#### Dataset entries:
========
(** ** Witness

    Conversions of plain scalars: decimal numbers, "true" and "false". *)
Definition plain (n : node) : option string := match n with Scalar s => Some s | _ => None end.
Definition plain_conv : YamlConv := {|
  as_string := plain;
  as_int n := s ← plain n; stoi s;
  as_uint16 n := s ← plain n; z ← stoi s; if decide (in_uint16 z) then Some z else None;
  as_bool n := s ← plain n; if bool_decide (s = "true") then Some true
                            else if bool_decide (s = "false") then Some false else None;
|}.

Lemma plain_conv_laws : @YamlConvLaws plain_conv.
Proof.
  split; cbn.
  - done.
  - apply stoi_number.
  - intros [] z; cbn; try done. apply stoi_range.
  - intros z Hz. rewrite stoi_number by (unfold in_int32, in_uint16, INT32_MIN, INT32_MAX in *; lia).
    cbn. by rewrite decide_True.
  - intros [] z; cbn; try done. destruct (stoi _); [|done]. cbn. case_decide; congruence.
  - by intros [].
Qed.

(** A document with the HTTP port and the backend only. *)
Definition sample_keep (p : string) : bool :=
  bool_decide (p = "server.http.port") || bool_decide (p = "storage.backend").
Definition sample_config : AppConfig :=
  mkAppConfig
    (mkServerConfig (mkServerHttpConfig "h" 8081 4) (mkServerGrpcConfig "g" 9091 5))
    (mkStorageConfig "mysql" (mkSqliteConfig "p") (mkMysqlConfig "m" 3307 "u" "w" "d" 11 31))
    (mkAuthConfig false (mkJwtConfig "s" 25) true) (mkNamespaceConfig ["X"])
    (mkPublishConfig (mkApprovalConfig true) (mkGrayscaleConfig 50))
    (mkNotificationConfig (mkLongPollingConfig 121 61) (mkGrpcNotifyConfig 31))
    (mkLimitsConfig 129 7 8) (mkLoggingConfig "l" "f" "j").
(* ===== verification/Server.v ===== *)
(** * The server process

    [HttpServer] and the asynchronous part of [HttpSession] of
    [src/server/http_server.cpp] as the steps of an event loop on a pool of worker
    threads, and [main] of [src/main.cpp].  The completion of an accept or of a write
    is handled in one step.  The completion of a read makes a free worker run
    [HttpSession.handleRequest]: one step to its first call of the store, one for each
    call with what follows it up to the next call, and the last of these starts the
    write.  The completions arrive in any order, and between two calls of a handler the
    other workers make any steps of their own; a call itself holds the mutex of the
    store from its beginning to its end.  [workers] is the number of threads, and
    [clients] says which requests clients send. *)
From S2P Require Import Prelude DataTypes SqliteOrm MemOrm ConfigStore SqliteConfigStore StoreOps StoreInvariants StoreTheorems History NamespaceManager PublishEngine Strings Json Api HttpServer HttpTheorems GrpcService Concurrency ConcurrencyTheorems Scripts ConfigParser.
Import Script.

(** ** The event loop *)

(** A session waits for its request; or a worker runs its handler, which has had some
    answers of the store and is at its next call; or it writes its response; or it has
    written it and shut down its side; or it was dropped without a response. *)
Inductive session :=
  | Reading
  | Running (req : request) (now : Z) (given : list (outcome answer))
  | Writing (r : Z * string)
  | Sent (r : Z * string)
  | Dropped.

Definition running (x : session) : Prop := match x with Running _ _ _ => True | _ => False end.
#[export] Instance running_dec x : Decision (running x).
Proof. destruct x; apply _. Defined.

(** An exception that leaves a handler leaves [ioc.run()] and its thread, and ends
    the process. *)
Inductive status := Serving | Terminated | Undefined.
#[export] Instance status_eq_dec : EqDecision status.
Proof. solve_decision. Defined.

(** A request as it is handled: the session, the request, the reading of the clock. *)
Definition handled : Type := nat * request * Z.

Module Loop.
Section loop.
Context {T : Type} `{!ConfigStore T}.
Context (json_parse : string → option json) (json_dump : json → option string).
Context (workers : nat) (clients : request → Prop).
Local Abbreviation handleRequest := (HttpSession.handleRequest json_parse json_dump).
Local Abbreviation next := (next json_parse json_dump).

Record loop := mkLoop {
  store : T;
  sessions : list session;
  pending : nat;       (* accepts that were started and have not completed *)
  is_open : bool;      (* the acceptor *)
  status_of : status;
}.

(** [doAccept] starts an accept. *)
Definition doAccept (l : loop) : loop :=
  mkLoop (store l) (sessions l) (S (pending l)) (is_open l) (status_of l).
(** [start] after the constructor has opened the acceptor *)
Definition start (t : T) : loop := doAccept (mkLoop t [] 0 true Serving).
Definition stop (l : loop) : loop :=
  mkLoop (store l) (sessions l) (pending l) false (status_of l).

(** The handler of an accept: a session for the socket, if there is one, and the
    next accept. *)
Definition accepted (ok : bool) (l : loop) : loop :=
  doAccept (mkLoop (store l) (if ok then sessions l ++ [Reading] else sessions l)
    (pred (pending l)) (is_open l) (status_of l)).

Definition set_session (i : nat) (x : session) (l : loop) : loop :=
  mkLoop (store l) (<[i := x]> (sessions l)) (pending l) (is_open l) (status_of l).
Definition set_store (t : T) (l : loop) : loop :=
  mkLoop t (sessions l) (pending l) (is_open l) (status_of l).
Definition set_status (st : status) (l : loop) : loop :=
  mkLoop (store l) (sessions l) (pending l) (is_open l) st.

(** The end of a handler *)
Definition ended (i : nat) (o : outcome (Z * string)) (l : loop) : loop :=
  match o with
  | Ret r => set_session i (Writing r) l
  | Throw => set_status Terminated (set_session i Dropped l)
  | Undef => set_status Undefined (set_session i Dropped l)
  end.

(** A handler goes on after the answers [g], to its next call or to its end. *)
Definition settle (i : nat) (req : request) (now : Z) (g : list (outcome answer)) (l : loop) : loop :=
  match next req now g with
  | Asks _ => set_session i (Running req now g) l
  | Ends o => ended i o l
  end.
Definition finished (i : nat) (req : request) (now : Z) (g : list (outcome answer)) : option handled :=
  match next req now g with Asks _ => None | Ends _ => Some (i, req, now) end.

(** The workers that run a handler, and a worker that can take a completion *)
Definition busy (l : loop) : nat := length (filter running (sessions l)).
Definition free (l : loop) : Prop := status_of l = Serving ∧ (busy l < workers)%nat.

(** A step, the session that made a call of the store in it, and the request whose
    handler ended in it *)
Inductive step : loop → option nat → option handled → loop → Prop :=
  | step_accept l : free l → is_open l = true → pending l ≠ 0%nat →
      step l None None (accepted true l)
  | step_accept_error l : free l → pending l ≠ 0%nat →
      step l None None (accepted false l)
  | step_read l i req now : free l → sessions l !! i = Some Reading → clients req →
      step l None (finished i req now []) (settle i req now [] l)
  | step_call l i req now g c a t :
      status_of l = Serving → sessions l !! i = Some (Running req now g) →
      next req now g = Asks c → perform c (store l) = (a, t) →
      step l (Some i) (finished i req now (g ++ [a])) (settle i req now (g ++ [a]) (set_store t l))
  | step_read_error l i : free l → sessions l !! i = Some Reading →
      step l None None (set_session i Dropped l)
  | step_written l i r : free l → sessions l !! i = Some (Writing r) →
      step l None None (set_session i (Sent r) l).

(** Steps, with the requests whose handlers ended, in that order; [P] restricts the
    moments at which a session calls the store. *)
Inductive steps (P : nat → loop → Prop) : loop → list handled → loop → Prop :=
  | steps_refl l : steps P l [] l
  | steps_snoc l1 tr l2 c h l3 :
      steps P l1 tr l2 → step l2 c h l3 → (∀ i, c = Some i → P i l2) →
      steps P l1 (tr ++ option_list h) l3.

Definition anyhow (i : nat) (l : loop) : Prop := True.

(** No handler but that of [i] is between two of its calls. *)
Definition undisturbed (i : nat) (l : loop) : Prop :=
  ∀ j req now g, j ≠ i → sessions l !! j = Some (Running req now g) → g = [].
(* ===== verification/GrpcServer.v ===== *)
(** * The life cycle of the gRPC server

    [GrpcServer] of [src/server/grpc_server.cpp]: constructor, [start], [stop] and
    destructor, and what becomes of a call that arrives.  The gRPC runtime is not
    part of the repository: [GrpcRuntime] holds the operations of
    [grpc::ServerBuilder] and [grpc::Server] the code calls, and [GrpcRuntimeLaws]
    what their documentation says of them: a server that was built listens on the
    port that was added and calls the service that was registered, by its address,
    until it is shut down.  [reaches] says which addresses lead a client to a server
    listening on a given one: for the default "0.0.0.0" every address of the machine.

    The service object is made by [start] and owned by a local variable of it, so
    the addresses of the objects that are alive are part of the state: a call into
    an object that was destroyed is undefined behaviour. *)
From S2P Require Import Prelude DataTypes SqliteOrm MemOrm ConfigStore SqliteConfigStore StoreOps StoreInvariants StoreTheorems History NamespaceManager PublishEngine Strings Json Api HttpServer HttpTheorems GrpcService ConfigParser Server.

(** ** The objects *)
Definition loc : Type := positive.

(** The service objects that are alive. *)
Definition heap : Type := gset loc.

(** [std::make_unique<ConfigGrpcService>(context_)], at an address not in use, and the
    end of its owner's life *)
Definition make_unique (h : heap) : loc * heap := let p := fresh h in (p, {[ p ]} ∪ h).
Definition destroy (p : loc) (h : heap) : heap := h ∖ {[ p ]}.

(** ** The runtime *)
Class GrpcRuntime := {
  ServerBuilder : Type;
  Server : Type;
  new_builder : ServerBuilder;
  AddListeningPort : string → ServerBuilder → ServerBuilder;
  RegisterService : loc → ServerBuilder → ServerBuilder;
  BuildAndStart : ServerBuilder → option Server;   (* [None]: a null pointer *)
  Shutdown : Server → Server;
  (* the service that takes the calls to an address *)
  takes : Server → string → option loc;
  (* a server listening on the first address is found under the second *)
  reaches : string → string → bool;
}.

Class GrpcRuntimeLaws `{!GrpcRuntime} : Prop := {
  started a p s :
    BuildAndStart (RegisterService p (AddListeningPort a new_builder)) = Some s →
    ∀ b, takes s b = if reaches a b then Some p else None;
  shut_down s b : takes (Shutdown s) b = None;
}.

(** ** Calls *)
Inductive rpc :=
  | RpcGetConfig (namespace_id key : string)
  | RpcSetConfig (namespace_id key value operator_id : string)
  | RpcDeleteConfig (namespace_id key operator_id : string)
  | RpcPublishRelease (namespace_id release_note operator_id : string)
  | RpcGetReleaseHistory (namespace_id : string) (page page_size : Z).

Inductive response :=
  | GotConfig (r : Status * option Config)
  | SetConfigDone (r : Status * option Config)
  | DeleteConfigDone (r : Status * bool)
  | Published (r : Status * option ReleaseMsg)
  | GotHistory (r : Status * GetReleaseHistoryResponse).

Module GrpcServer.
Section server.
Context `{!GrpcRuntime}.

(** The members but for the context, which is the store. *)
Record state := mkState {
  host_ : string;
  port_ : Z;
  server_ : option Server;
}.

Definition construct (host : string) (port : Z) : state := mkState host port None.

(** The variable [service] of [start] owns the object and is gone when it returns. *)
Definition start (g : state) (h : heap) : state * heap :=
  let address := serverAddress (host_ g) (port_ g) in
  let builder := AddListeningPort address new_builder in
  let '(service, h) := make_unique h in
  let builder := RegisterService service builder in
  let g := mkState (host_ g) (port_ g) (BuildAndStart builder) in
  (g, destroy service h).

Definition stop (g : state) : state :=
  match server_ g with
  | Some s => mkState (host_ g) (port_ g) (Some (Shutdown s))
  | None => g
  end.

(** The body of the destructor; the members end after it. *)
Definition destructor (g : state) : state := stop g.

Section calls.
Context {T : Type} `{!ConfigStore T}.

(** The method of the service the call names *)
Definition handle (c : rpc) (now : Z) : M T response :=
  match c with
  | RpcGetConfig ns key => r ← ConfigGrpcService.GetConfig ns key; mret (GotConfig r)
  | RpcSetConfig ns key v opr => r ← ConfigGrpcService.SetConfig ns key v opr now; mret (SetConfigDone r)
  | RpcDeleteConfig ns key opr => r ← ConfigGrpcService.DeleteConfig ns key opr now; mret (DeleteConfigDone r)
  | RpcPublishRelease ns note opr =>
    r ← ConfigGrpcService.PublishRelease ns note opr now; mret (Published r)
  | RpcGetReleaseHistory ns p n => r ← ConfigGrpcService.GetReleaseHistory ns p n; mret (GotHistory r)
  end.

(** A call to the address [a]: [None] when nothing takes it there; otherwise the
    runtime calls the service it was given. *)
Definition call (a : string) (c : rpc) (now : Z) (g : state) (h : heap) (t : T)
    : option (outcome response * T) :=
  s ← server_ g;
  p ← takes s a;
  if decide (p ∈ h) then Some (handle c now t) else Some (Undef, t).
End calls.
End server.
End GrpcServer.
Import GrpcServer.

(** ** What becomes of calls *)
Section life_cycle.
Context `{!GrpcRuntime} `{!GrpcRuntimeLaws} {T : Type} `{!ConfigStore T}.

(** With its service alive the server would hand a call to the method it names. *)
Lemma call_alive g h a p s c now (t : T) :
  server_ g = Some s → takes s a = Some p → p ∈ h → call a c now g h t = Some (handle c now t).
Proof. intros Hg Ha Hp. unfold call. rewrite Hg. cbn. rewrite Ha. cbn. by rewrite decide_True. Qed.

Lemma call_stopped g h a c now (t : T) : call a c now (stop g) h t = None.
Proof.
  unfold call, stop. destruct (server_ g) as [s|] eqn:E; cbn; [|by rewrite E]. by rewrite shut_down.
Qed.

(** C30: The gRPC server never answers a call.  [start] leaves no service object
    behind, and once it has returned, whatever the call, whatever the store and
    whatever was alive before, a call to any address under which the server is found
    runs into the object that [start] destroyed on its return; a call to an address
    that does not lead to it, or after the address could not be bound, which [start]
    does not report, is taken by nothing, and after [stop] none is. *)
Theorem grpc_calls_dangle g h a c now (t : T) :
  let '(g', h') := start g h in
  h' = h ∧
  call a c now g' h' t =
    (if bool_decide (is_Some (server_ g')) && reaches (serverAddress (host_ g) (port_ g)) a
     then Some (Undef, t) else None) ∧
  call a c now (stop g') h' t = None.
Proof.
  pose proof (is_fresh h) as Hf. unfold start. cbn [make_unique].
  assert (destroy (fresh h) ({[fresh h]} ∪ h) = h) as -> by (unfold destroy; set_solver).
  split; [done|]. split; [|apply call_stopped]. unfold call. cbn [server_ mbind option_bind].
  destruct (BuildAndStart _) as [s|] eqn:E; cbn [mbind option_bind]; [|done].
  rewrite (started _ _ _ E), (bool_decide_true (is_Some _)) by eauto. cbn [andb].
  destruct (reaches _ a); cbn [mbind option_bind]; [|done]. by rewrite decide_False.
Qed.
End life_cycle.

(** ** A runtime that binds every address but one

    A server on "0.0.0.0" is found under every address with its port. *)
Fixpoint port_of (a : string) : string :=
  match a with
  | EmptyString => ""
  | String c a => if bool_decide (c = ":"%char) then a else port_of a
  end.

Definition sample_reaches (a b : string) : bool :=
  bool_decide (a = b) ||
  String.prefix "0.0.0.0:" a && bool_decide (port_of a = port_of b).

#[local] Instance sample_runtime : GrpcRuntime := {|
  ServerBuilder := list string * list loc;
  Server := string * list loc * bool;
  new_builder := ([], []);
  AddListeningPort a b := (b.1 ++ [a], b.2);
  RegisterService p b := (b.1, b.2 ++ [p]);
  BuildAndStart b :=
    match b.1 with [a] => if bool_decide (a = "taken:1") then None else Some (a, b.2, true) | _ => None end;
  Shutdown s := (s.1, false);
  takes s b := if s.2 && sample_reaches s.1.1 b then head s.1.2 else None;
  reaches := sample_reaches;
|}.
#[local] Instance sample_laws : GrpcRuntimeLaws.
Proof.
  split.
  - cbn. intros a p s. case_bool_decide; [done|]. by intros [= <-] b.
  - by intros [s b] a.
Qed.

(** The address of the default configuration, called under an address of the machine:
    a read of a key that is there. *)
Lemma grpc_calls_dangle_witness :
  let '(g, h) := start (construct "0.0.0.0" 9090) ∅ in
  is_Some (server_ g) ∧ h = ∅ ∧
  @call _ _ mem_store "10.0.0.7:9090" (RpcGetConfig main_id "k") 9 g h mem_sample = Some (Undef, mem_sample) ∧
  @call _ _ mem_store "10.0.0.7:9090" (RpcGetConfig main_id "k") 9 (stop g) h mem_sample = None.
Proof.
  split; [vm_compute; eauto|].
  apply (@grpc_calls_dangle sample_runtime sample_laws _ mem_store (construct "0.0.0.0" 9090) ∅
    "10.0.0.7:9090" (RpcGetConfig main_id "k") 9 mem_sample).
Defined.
========
#### EXERCISE:
Work out how many lines in the entries above include the word "Prelude". Respond with only the number.

#### SOLUTION TO THE EXERCISE:
2